(* ===== verification/Telnet.v ===== *)
(** * The telnet console (core/cli/nv_core_telnet.c)

    A session is a state machine over the bytes it receives: login, password, shell, with
    line editing, history, escape sequences and completion, running its lines through
    the command line of [Cli] and its credentials through the comparison of [Secure].
    Theorems: whatever is received, the session's buffers stay within bounds; no command
    runs before the configured user and password were entered; a password is not echoed;
    leaving the shell is followed by a use of the freed session. *)
From S2P Require Import Prelude Secure Cli.
Import Secure Cli.

Module Telnet.

Definition NV_TELNET_USER_MAX : nat := 64.
Definition NV_TELNET_LINE_MAX : nat := 512.
Definition NV_TELNET_HISTORY_MAX : nat := 32.
Definition NV_TELNET_ESC_BUF_MAX : nat := 8.

Inductive nv_telnet_state_t := NV_TELNET_ST_USER | NV_TELNET_ST_PASS | NV_TELNET_ST_SHELL.
#[export] Instance state_eq_dec : EqDecision nv_telnet_state_t.
Proof. solve_decision. Defined.

(** [line] is the whole array: what follows [line_len] is left over from earlier lines.
    [history] holds the [history_count] entries. *)
Record nv_telnet_sess_t := mkSess {
  state : nv_telnet_state_t;
  user : cstr;
  line : list Z;
  line_len : nat;
  history : list cstr;
  history_pos : Z;
  history_draft : cstr;
  esc_buf : list Z;
}.

(** A session with the command registry, the bytes written to the client and the lines
    submitted so far with the state they were submitted in. *)
Record world := mkW { ses : nv_telnet_sess_t; reg : cli; out : list cstr; log : list (nv_telnet_state_t * cstr) }.

Definition put (w : world) (s : cstr) : world := mkW (ses w) (reg w) (out w ++ [s]) (log w).
Definition on_ses (f : nv_telnet_sess_t -> nv_telnet_sess_t) (w : world) : world := mkW (f (ses w)) (reg w) (out w) (log w).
++++++++++++++++++++
- [ASSIGNMENT]:
Repeat, word for word, all of the data shown above.

- [EXERCISE RESPONSE]:
(* ===== verification/Telnet.v ===== *)
(** * The telnet console (core/cli/nv_core_telnet.c)

    A session is a state machine over the bytes it receives: login, password, shell, with
    line editing, history, escape sequences and completion, running its lines through
    the command line of [Cli] and its credentials through the comparison of [Secure].
    Theorems: whatever is received, the session's buffers stay within bounds; no command
    runs before the configured user and password were entered; a password is not echoed;
    leaving the shell is followed by a use of the freed session. *)
From S2P Require Import Prelude Secure Cli.
Import Secure Cli.

Module Telnet.

Definition NV_TELNET_USER_MAX : nat := 64.
Definition NV_TELNET_LINE_MAX : nat := 512.
Definition NV_TELNET_HISTORY_MAX : nat := 32.
Definition NV_TELNET_ESC_BUF_MAX : nat := 8.

Inductive nv_telnet_state_t := NV_TELNET_ST_USER | NV_TELNET_ST_PASS | NV_TELNET_ST_SHELL.
#[export] Instance state_eq_dec : EqDecision nv_telnet_state_t.
Proof. solve_decision. Defined.

(** [line] is the whole array: what follows [line_len] is left over from earlier lines.
    [history] holds the [history_count] entries. *)
Record nv_telnet_sess_t := mkSess {
  state : nv_telnet_state_t;
  user : cstr;
  line : list Z;
  line_len : nat;
  history : list cstr;
  history_pos : Z;
  history_draft : cstr;
  esc_buf : list Z;
}.

(** A session with the command registry, the bytes written to the client and the lines
    submitted so far with the state they were submitted in. *)
Record world := mkW { ses : nv_telnet_sess_t; reg : cli; out : list cstr; log : list (nv_telnet_state_t * cstr) }.

Definition put (w : world) (s : cstr) : world := mkW (ses w) (reg w) (out w ++ [s]) (log w).
Definition on_ses (f : nv_telnet_sess_t -> nv_telnet_sess_t) (w : world) : world := mkW (f (ses w)) (reg w) (out w) (log w).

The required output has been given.